Going to the movies is less risky than going to school.
This is the conclusion of a study conducted by Professor Martin Kriegler of the Technical University of Berlin and engineer Anne Hartmann.
Their work, published on February 10, aims to assess the risk of Covid-19 contamination in various closed public places.
They focused on aerosol contamination - which constitutes the vast majority of contaminations -, taking into account the degree of application of barrier gestures (wearing a mask and social distancing in particular).
As a result, cultural places - theaters, cinemas and museums - are the public places least at risk.

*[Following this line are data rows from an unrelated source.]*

(** X6.  Whenever [request_signature] returns a value, that value is a
    dict whose ['result'] entry is ['SUCCESSFUL'] or ['FAILED']. *)
Theorem request_signature_result_discriminant :
  forall dkg_key nonces_list sa_data sign_party w result w',
    request_signature dkg_key nonces_list sa_data sign_party w
      = (Returned result, w') ->
    exists d,
      result = PDict d
      /\ (dict_get "result" d = Some (PStr "SUCCESSFUL")
          \/ dict_get "result" d = Some (PStr "FAILED")).
Proof.
  intros dkg_key nonces_list sa_data sign_party w result w' H.
  unfold request_signature in H.
  destruct (negb (issubset sign_party (party dkg_key))).
  { inversion H. eexists. split; [reflexivity|]. right. reflexivity. }
  unfold bind at 1 in H.
  destruct (collect_signatures dkg_key nonces_list sa_data sign_party w)
    as [[[request_id signatures]|e] w1]; [|discriminate].
  simpl in H. unfold settle, bind at 1, lift in H.
  destruct (extract signatures) as [ex|e]; [|discriminate].
  unfold bind at 1 in H.
  destruct (consistency_check dkg_key nonces_list ex signatures w1)
    as [[[signatures' failed]|e] w2]; [|discriminate].
  simpl in H. destruct failed.
  { inversion H. eexists. split; [reflexivity|]. right. reflexivity. }
  unfold aggregate_and_verify, bind, lift, call in H.
  destruct (aggregated_public_nonces ex) as [|first rest]; [discriminate|].
  destruct (code_to_pub Point crypto first) as [R|e]; [|discriminate].
  destruct (aggregate_signatures Point crypto _ _ R _) as [agg|e];
    [|discriminate].
  destruct (verify_group_signature Point crypto agg) as [verdict|e];
    [|discriminate].
  destruct (truthy verdict).
  - destruct agg as [| | | | | |a]; simpl in H; try discriminate.
    destruct (dict_get "message_hash" a) as [mh|]; simpl in H; [|discriminate].
    destruct mh; simpl in H; try discriminate.
    inversion H. eexists. split; [reflexivity|]. left.
    rewrite !dict_get_set_other by discriminate. apply dict_get_set_same.
  - destruct agg as [| | | | | |a]; simpl in H; try discriminate.
    inversion H. eexists. split; [reflexivity|]. right.
    apply dict_get_set_same.
Qed.

(** X7.  A ['SUCCESSFUL'] result is only returned after
    [verify_group_signature] has accepted the aggregate: the last call of
    the ceremony is that verification, its answer was true, and the
    result is the verified aggregate with its message hash in hexadecimal
    and the three fields [result], [signature_data] and [request_id]
    set. *)
Theorem successful_result_was_verified :
  forall dkg_key nonces_list sa_data sign_party w d w',
    request_signature dkg_key nonces_list sa_data sign_party w
      = (Returned (PDict d), w') ->
    dict_get "result" d = Some (PStr "SUCCESSFUL") ->
    exists aggregated_sign h verdict w2 sample,
      w' = log (EvVerify (PDict aggregated_sign)) w2
      /\ verify_group_signature Point crypto (PDict aggregated_sign)
         = Returned verdict
      /\ truthy verdict = true
      /\ dict_get "message_hash" aggregated_sign = Some (PBytes h)
      /\ d = dict_set "request_id" (PStr (uuid4 (uuid_draws w)))
               (dict_set "signature_data" (PList sample)
                  (dict_set "result" (PStr "SUCCESSFUL")
                     (dict_set "message_hash" (PStr (bytes_hex h))
                               aggregated_sign))).
Proof.
  intros dkg_key nonces_list sa_data sign_party w d w' H Hres.
  unfold request_signature in H.
  destruct (negb (issubset sign_party (party dkg_key))).
  { inversion H; subst. discriminate. }
  unfold bind at 1 in H.
  destruct (collect_signatures dkg_key nonces_list sa_data sign_party w)
    as [[[request_id signatures]|e] w1] eqn:Hc; [|discriminate].
  apply collect_signatures_trace in Hc as [_ [Hid _]].
  specialize (Hid _ _ eq_refl). subst request_id.
  simpl in H. unfold settle, bind at 1, lift in H.
  destruct (extract signatures) as [ex|e]; [|discriminate].
  unfold bind at 1 in H.
  destruct (consistency_check dkg_key nonces_list ex signatures w1)
    as [[[signatures' failed]|e] w2]; [|discriminate].
  simpl in H. destruct failed.
  { inversion H; subst. discriminate. }
  unfold aggregate_and_verify, bind, lift, call in H.
  destruct (aggregated_public_nonces ex) as [|first rest]; [discriminate|].
  destruct (code_to_pub Point crypto first) as [R|e]; [|discriminate].
  destruct (aggregate_signatures Point crypto _ _ R _) as [agg|e];
    [|discriminate].
  destruct (verify_group_signature Point crypto agg) as [verdict|e] eqn:Hv;
    [|discriminate].
  destruct (truthy verdict) eqn:Ht.
  - destruct agg as [| | | | | |a]; simpl in H; try discriminate.
    destruct (dict_get "message_hash" a) as [mh|] eqn:Hm; simpl in H;
      [|discriminate].
    destruct mh; simpl in H; try discriminate.
    inversion H; subst.
    eexists a, b, verdict, _, (sample_result ex). repeat split; eauto.
  - destruct agg as [| | | | | |a]; simpl in H; try discriminate.
    inversion H; subst. rewrite dict_get_set_same in Hres. discriminate.
Qed.

(** *** The flagging loop in general *)

Lemma reported_nonce_dict (data v : pyval) :
  reported_nonce data = Some v -> exists d, data = PDict d.
Proof.
  unfold reported_nonce. destruct data; try discriminate. eauto.
Qed.

(** With every record reporting a nonce, the loop flags the disagreeing
    records and no others. *)
Lemma flag_disagreeing_exact (code : pyval) (signatures : list (string * pyval)) :
  Forall (fun kv => reported_nonce (snd kv) <> None) signatures ->
  flag_disagreeing code signatures =
    Returned (map (fun kv => if disagrees code (snd kv)
                             then (fst kv, marked (snd kv)) else kv)
                  signatures,
              existsb (fun kv => disagrees code (snd kv)) signatures).
Proof.
  induction 1 as [|[k data] l Hr _ IH]; simpl; [reflexivity|].
  simpl in Hr. destruct (reported_nonce data) as [v|] eqn:Hv; [|congruence].
  destruct (reported_nonce_dict _ _ Hv) as [d ->].
  destruct (reported_nonce_getitem _ _ Hv) as [sd [H1 H2]].
  rewrite H1. simpl obind. rewrite H2. simpl obind.
  unfold disagrees at 1 3. rewrite Hv.
  destruct (negb (py_eq v code)); simpl; rewrite IH; reflexivity.
Qed.

Lemma any_malicious_exists (values : list pyval) :
  Forall (fun data => status_of data <> None) values ->
  Exists (fun data => is_malicious data = true) values ->
  any_malicious values = Returned true.
Proof.
  intros Hall Hex. induction Hall as [|data l Hs _ IH]; [inversion Hex|].
  simpl. apply status_of_getitem in Hs as [s [Hs E]]. rewrite E. simpl.
  destruct (py_eq s (PStr "MALICIOUS")) eqn:Hm; [reflexivity|].
  apply IH. inversion Hex as [? ? Hd|? ? Hrest]; subst; [|exact Hrest].
  unfold is_malicious in Hd. rewrite Hs in Hd. congruence.
Qed.

Lemma marked_status (data v : pyval) :
  reported_nonce data = Some v ->
  status_of (marked data) = Some (PStr "MALICIOUS").
Proof.
  intros Hv. destruct (reported_nonce_dict _ _ Hv) as [d ->]. simpl.
  apply dict_get_set_same.
Qed.

(** X8.  When the nonce is recomputed and every collected record reports
    a nonce and carries a status, the records flagged ['MALICIOUS'] are
    exactly the ones whose reported nonce differs from the recomputed
    one, however many they are; with at least one of them the result is
    ['FAILED'] and carries the mapping so flagged, every other record as
    received. *)
Theorem disagreeing_signers_are_all_flagged :
  forall dkg_key nonces_list sa_data sign_party w request_id signatures w1
         ex n R code,
    incl sign_party (party dkg_key) ->
    collect_signatures dkg_key nonces_list sa_data sign_party w =
      (Returned (request_id, signatures), w1) ->
    extract signatures = Returned ex ->
    len_set (aggregated_public_nonces ex) = Returned n ->
    n <> 1 ->
    aggregate_nonce Point crypto (str_message ex) nonces_list
                    (public_key dkg_key) = Returned R ->
    pub_to_code Point crypto R = Returned code ->
    Forall (fun kv => reported_nonce (snd kv) <> None
                      /\ status_of (snd kv) <> None) signatures ->
    Exists (fun kv => disagrees code (snd kv) = true) signatures ->
    request_signature dkg_key nonces_list sa_data sign_party w =
      (Returned
         (PDict [("result", PStr "FAILED");
                 ("signatures",
                  PDict (map (fun kv => if disagrees code (snd kv)
                                        then (fst kv, marked (snd kv))
                                        else kv) signatures))]),
       log (EvPubToCode R)
           (log (EvAggregateNonce (str_message ex) nonces_list
                                  (public_key dkg_key)) w1)).
Proof.
  intros dkg_key nonces_list sa_data sign_party w request_id signatures w1
         ex n R code Hsub Hc Hex Hlen Hn HR Hcode Hshape Hsome.
  rewrite (request_signature_collected _ _ _ _ _ _ _ _ Hsub Hc).
  unfold settle, bind at 1, lift. rewrite Hex.
  unfold bind at 1, consistency_check, bind at 1, recompute_and_flag,
    bind at 1, lift. rewrite Hlen.
  apply Nat.eqb_neq in Hn. rewrite Hn. simpl.
  unfold bind at 1, call. rewrite HR.
  unfold bind at 1. rewrite Hcode.
  rewrite flag_disagreeing_exact
    by (eapply Forall_impl; [|exact Hshape]; intros kv [H _]; exact H).
  unfold bind at 1. simpl fst.
  rewrite any_malicious_exists.
  - unfold ret. simpl. now rewrite orb_true_r.
  - unfold dict_values. rewrite map_map. apply Forall_map.
    eapply Forall_impl; [|exact Hshape]. intros [k data] [Hr Hs]. simpl in *.
    destruct (disagrees code data); simpl; [|exact Hs].
    destruct (reported_nonce data) as [v|] eqn:Hv; [|congruence].
    rewrite (marked_status _ _ Hv). discriminate.
  - unfold dict_values. rewrite map_map. apply Exists_exists.
    apply Exists_exists in Hsome as [[k data] [Hin Hd]]. simpl in Hd.
    exists (marked data). split.
    + apply in_map_iff. exists (k, data). simpl. rewrite Hd. auto.
    + unfold disagrees in Hd.
      destruct (reported_nonce data) as [v|] eqn:Hv; [|discriminate].
      unfold is_malicious. now rewrite (marked_status _ _ Hv).
Qed.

Read also: Covid: do “cultural places” represent a health risk?
The two scientists calculated the R0, or reproduction number of the virus, the average number of individuals that an infected person can infect.

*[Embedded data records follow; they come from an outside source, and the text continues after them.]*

(** ** Further properties of the recording session *)

Lemma encoded_all_live (ds : list (list Byte.byte)) :
  forall s r,
    App.mediaRecorderRef s = Some r ->
    MediaRecorder.state (App.recorder r) = MediaRecorder.recording ->
    encoded_all ds s
    = App.set_mediaRecorderRef
        (Some {| App.recorder :=
                   {| MediaRecorder.state := MediaRecorder.recording;
                      MediaRecorder.gathered :=
                        MediaRecorder.gathered (App.recorder r)
                        ++ List.concat ds;
                      MediaRecorder.tasks :=
                        MediaRecorder.tasks (App.recorder r) |};
                 App.chunks := App.chunks r |}) s.
Proof.
  unfold encoded_all.
  induction ds as [| d ds IH]; intros s r Hr Hs; simpl.
  - rewrite app_nil_r. destruct s, r as [[st g t] ch]; simpl in *.
    subst. reflexivity.
  - assert (H1 : App.mediaRecorderRef (App.encoded d s)
                 = Some {| App.recorder :=
                             {| MediaRecorder.state := MediaRecorder.recording;
                                MediaRecorder.gathered :=
                                  MediaRecorder.gathered (App.recorder r) ++ d;
                                MediaRecorder.tasks :=
                                  MediaRecorder.tasks (App.recorder r) |};
                           App.chunks := App.chunks r |}).
    { unfold App.encoded. rewrite Hr. unfold MediaRecorder.encode.
      rewrite Hs. reflexivity. }
    rewrite (IH _ _ H1 eq_refl). simpl. rewrite <- app_assoc.
    unfold App.encoded. rewrite Hr. reflexivity.
Qed.

(** X22.  A whole recording: after a successful start, whatever the
    encoder produces, one stop request followed by the delivery of the
    recorder's events leaves the session idle and not recording, with an
    artifact of the recording MIME type whose bytes are the encoder's
    output in order.  Nothing of an earlier recording enters it. *)
Theorem recording_lifecycle (s : App.State) (ds : list (list Byte.byte)) :
  let live := encoded_all ds (App.handleStartRecording None s) in
  let idle := App.runTasks (App.handleStopRecording live) in
  App.phase live = App.Live
  /\ App.phase (App.handleStopRecording live) = App.Stopping
  /\ App.recordedBlob idle
     = Some {| blob_bytes := List.concat ds;
               blob_type := RECORDING_MIME_TYPE |}
  /\ App.isRecording idle = false
  /\ App.phase idle = App.Idle.
Proof.
  cbv zeta.
  rewrite (encoded_all_live ds (App.handleStartRecording None s) _
             eq_refl eq_refl).
  cbn [App.handleStartRecording App.recorder App.chunks MediaRecorder.start
       MediaRecorder.new MediaRecorder.state MediaRecorder.gathered
       MediaRecorder.tasks app].
  split; [reflexivity |]. split; [reflexivity |].
  unfold App.runTasks, App.handleStopRecording. simpl.
  unfold App.ondataavailable, blob_size. simpl.
  destruct (List.concat ds) as [| b bs] eqn:E; simpl.
  - repeat split.
  - unfold new_Blob. simpl. rewrite app_nil_r. repeat split.
Qed.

If the effective R is greater than 1, the epidemic develops;
if it is less than 1, it regresses.
The R0 is 0.5 in cultural places requiring the wearing of a mask and a 30% gauge.
For comparison, the R0 is 1 in a supermarket or restaurant, 1.5 in an open plan or train, and 3 in a school.
This means that the rate of reproduction of the virus is 6 times higher in a school than in a theater.
Silent audience
According to the tandem author of this study, cultural places owe this low risk of contamination to the fact that spectators or visitors speak relatively little there, which reduces the production of potentially infectious droplets.
Social distancing measures are relatively easy to apply there.
Access to these places may also be conditioned by the presentation of a negative test.
In the German daily
Spiegel
, Martin Kriegel believes that in the presence of “
well thought out and consistent hygiene procedures, some public places could reopen.
And that, in other situations, it is necessary to further reduce contact ”
.
To read also: "We have no visibility" on the reopening of cultural places, according to Roselyne Bachelot
One downside, however: this study does not take into account the new variants of the virus, which are more contagious.
The British variant is around 50% more contagious than the historic virus.
"
The appearance of variants deprives us of visibility
", deplored the Minister of Culture Roselyne Bachelot on January 19, during her hearing on the consequences of the health crisis for the cultural sector at the Committee for Cultural Affairs and education of the National Assembly.
In an open letter published Monday, March 1 in the columns of Le
Parisien
, around twenty organizations representing the cultural sector have nevertheless asked the Head of State to set up a calendar.
In order to provide for the resumption of a cultural life which died out a year ago now.